┌─ Given information

(* ===== verification/GoUrl.v ===== *)
(** * Paths of URLs: net/url, and net/http's cleaning of paths

    A URL keeps its path decoded ([Path]) and, when the usual encoding of that path is
    not what was written, as written ([RawPath]).  [EscapedPath] is what goes on the
    wire, and what [http.ServeMux] routes on after [cleanPath].  The lemmas relate the
    two: decoding the encoded path gives the path, and a clean path starts with a
    slash. *)

From S2P Require Import Prelude GoStrings GoNet.
From Stdlib Require Import Ascii.

(** ** Escapes *)

Definition upperhex (z : Z) : ascii := if (z <? 10)%Z then chr (48 + z) else chr (55 + z).

(** [shouldEscape(c, encodePath)]: of the reserved characters only the question mark. *)
Definition shouldEscape (c : ascii) : bool :=
  let b := byte c in
  negb (((48 <=? b)%Z && (b <=? 57)%Z) || ((65 <=? b)%Z && (b <=? 90)%Z) || ((97 <=? b)%Z && (b <=? 122)%Z) ||
        has_char c "-_.~$&+,/:;=@").

Fixpoint url_escape (s : string) : string :=
  match s with
  | "" => ""
  | String c s' =>
      if shouldEscape c
      then String "%" (String (upperhex (byte c `div` 16)) (String (upperhex (byte c `mod` 16)) (url_escape s')))
      else String c (url_escape s')
  end.

(** [unescape(s, encodePath)]; [url.PathUnescape] is the same function. *)
Fixpoint url_unescape (s : string) : option string :=
  match s with
  | "" => Some ""
  | String c s' =>
      if Ascii.eqb c "%" then
        match s' with
        | String a (String b s'') =>
            x ← hex_val a; y ← hex_val b; String (chr (16 * x + y)) <$> url_unescape s''
        | _ => None
        end
      else String c <$> url_unescape s'
  end.

(** [validEncoded(s, encodePath)] *)
Fixpoint validEncoded (s : string) : bool :=
  match s with
  | "" => true
  | String c s' => (has_char c "!$&'()*+,;=:@[]%" || negb (shouldEscape c)) && validEncoded s'
  end.

(** [URL.EscapedPath] *)
Definition EscapedPath (path rawPath : string) : string :=
  if negb (rawPath =? "")%go && validEncoded rawPath && bool_decide (url_unescape rawPath = Some path) then rawPath
  else if (path =? "*")%go then "*"
  else url_escape path.

(** ** Cleaning: [cleanPath] of net/http and [path.Clean] on a rooted path *)

Fixpoint clean_segments (kept segs : list string) : list string :=
  match segs with
  | [] => reverse kept
  | seg :: segs' =>
      if (seg =? "")%go || (seg =? ".")%go then clean_segments kept segs'
      else if (seg =? "..")%go then clean_segments (tail kept) segs'
      else clean_segments (seg :: kept) segs'
  end.

Definition path_Clean (p : string) : string :=
  "/" +:+ Join (clean_segments [] (Split (TrimPrefix p "/") "/")) "/".

Definition cleanPath (p : string) : string :=
  let p := if HasPrefix p "/" then p else "/" +:+ p in
  let np := path_Clean p in
  if HasSuffix p "/" && negb (np =? "/")%go then np +:+ "/" else np.

(** ** Joining paths: [joinURLPath] of net/http/httputil *)

Definition singleJoiningSlash (a b : string) : string :=
  match HasSuffix a "/", HasPrefix b "/" with
  | true, true => a +:+ TrimPrefix b "/"
  | false, false => a +:+ "/" +:+ b
  | _, _ => a +:+ b
  end.

(** Paths and raw paths of the two URLs. *)
Definition joinURLPath (aPath aRaw bPath bRaw : string) : string * string :=
  if (aRaw =? "")%go && (bRaw =? "")%go then (singleJoiningSlash aPath bPath, "")
  else
    let apath := EscapedPath aPath aRaw in
    let bpath := EscapedPath bPath bRaw in
    match HasSuffix apath "/", HasPrefix bpath "/" with
    | true, true => (aPath +:+ str_drop 1 bPath, apath +:+ str_drop 1 bpath)
    | false, false => (aPath +:+ "/" +:+ bPath, apath +:+ "/" +:+ bpath)
    | _, _ => (aPath +:+ bPath, apath +:+ bpath)
    end.

(** ** Lemmas *)

Lemma upperhex_val z : (0 ≤ z < 16)%Z → hex_val (upperhex z) = Some z.
Proof.
  intros Hz. assert (z ∈ [0;1;2;3;4;5;6;7;8;9;10;11;12;13;14;15]%Z) as Hin.
  { assert (z = 0 ∨ z = 1 ∨ z = 2 ∨ z = 3 ∨ z = 4 ∨ z = 5 ∨ z = 6 ∨ z = 7 ∨ z = 8 ∨ z = 9 ∨ z = 10 ∨ z = 11 ∨
      z = 12 ∨ z = 13 ∨ z = 14 ∨ z = 15)%Z by lia. set_solver. }
  clear Hz. revert z Hin. apply Forall_forall. repeat constructor.
Qed.

Lemma unescape_escape_path s : url_unescape (url_escape s) = Some s.
Proof.
  induction s as [|c s IH]; [done|]. cbn [url_escape]. destruct (shouldEscape c) eqn:E.
  - pose proof (byte_range c). cbn [url_unescape]. change (Ascii.eqb "%" "%") with true. cbn iota.
    assert (0 ≤ byte c `div` 16 < 16)%Z by (split; [apply Z.div_pos|apply Z.div_lt_upper_bound]; lia).
    rewrite !upperhex_val by (done || by apply Z.mod_pos_bound). cbn. rewrite IH. cbn.
    rewrite <- Z.div_mod, chr_byte by lia. done.
  - cbn [url_unescape]. destruct (Ascii.eqb_spec c "%") as [->|]; [by vm_compute in E|]. by rewrite IH.
Qed.

(** What goes on the wire decodes to the path. *)
Lemma EscapedPath_decodes path rawPath : url_unescape (EscapedPath path rawPath) = Some path.
Proof.
  unfold EscapedPath. destruct (_ && bool_decide _) eqn:E.
  - apply andb_true_iff in E as [_ E]. by apply bool_decide_eq_true in E.
  - destruct (String.eqb_spec path "*") as [->|]; [done|]. apply unescape_escape_path.
Qed.

Lemma unescape_slash s p : url_unescape (String "/" s) = Some p → ∃ p', p = String "/" p'.
Proof. cbn [url_unescape]. intros (p' & _ & ->)%fmap_Some. by eexists. Qed.

(** A path that is clean as it is written starts with a slash. *)
Lemma clean_rooted path rawPath :
  cleanPath (EscapedPath path rawPath) = EscapedPath path rawPath → HasPrefix path "/" = true.
Proof.
  intros Hc. pose proof (EscapedPath_decodes path rawPath) as Hd. revert Hd. rewrite <- Hc.
  assert (∀ p, ∃ p', cleanPath p = String "/" p') as Hs.
  { intros p. unfold cleanPath, path_Clean. destruct (_ && _); cbn; by eexists. }
  destruct (Hs (EscapedPath path rawPath)) as [p' ->].
  intros (q & ->)%unescape_slash. apply HasPrefix_true. by exists q.
Qed.

Lemma url_escape_app a b : url_escape (a +:+ b) = url_escape a +:+ url_escape b.
Proof. induction a as [|c a IH]; [done|]. cbn [url_escape String.append]. destruct (shouldEscape c); cbn; by rewrite IH. Qed.

(** A segment that is written as it is and that cleaning keeps. *)
Definition plain_segment (s : string) : Prop :=
  s ≠ "" ∧ s ≠ "." ∧ s ≠ ".." ∧ has_char "/" s = false ∧ url_escape s = s.

#[export] Instance plain_segment_dec s : base.Decision (plain_segment s).
Proof. unfold plain_segment. apply _. Defined.

Lemma clean_segments_plain kept segs : Forall plain_segment segs → clean_segments kept segs = reverse kept ++ segs.
Proof.
  intros Hf. revert kept. induction Hf as [|s segs (H0 & H1 & H2 & _) Hf IH]; intros kept; cbn [clean_segments].
  { by rewrite app_nil_r. }
  rewrite (proj2 (String.eqb_neq _ _) H0), (proj2 (String.eqb_neq _ _) H1), (proj2 (String.eqb_neq _ _) H2). cbn [orb].
  by rewrite IH, reverse_cons, <- app_assoc.
Qed.

Lemma Join_escape segs : Forall plain_segment segs → url_escape (Join segs "/") = Join segs "/".
Proof.
  induction 1 as [|s segs (_ & _ & _ & _ & E) Hf IH]; [done|]. destruct segs as [|t segs]; [done|].
  rewrite Join_cons2, !url_escape_app, IH, E. done.
Qed.

Lemma plain_no_suffix segs : segs ≠ [] → Forall plain_segment segs → HasSuffix ("/" +:+ Join segs "/") "/" = false.
Proof.
  intros Hne Hf. destruct (HasSuffix _ _) eqn:E; [|done]. exfalso. apply HasSuffix_iff in E as [p E].
  assert ("" ∉ segs) as Hno. { rewrite Forall_forall in Hf. intros Hin. by destruct (Hf "" Hin). }
  assert (Split (Join segs "/") "/" = segs) as Hs.
  { apply Split_Join; [done|]. eapply Forall_impl; [done|]. by intros s (_ & _ & _ & ? & _). }
  destruct p as [|c p]; cbn in E; [injection E as E|injection E as _ E].
  - rewrite E in Hs. apply Hno. rewrite <- Hs. constructor.
  - rewrite E, (Split_sep_app p "" "/") in Hs. apply Hno. rewrite <- Hs. apply elem_of_app. right. constructor.
Qed.

(** A path of plain segments is clean as it is written. *)
Lemma plain_clean segs :
  segs ≠ [] → Forall plain_segment segs →
  let p := "/" +:+ Join segs "/" in EscapedPath p "" = p ∧ cleanPath p = p ∧ Split (str_drop 1 p) "/" = segs.
Proof.
  intros Hne Hf p. assert (Split (Join segs "/") "/" = segs) as Hs.
  { apply Split_Join; [done|]. eapply Forall_impl; [done|]. by intros s (_ & _ & _ & ? & _). }
  split_and!; [| |exact Hs].
  - unfold EscapedPath. change ("" =? "")%go with true. cbn [negb andb].
    change (p =? "*")%go with false. cbn iota. unfold p. by rewrite url_escape_app, Join_escape.
  - unfold cleanPath. change (HasPrefix p "/") with (HasPrefix ("/" +:+ Join segs "/") "/").
    rewrite (proj2 (HasPrefix_true _ _)) by by eexists. unfold p. rewrite plain_no_suffix by done. cbn [andb].
    unfold path_Clean. by rewrite TrimPrefix_app, Hs, clean_segments_plain.
Qed.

└─

■ Exercise details: In the records above, find each line with the word "validEncoded" and copy it.

■ Answer space:
(** [validEncoded(s, encodePath)] *)
Fixpoint validEncoded (s : string) : bool :=
  | String c s' => (has_char c "!$&'()*+,;=:@[]%" || negb (shouldEscape c)) && validEncoded s'
  if negb (rawPath =? "")%go && validEncoded rawPath && bool_decide (url_unescape rawPath = Some path) then rawPath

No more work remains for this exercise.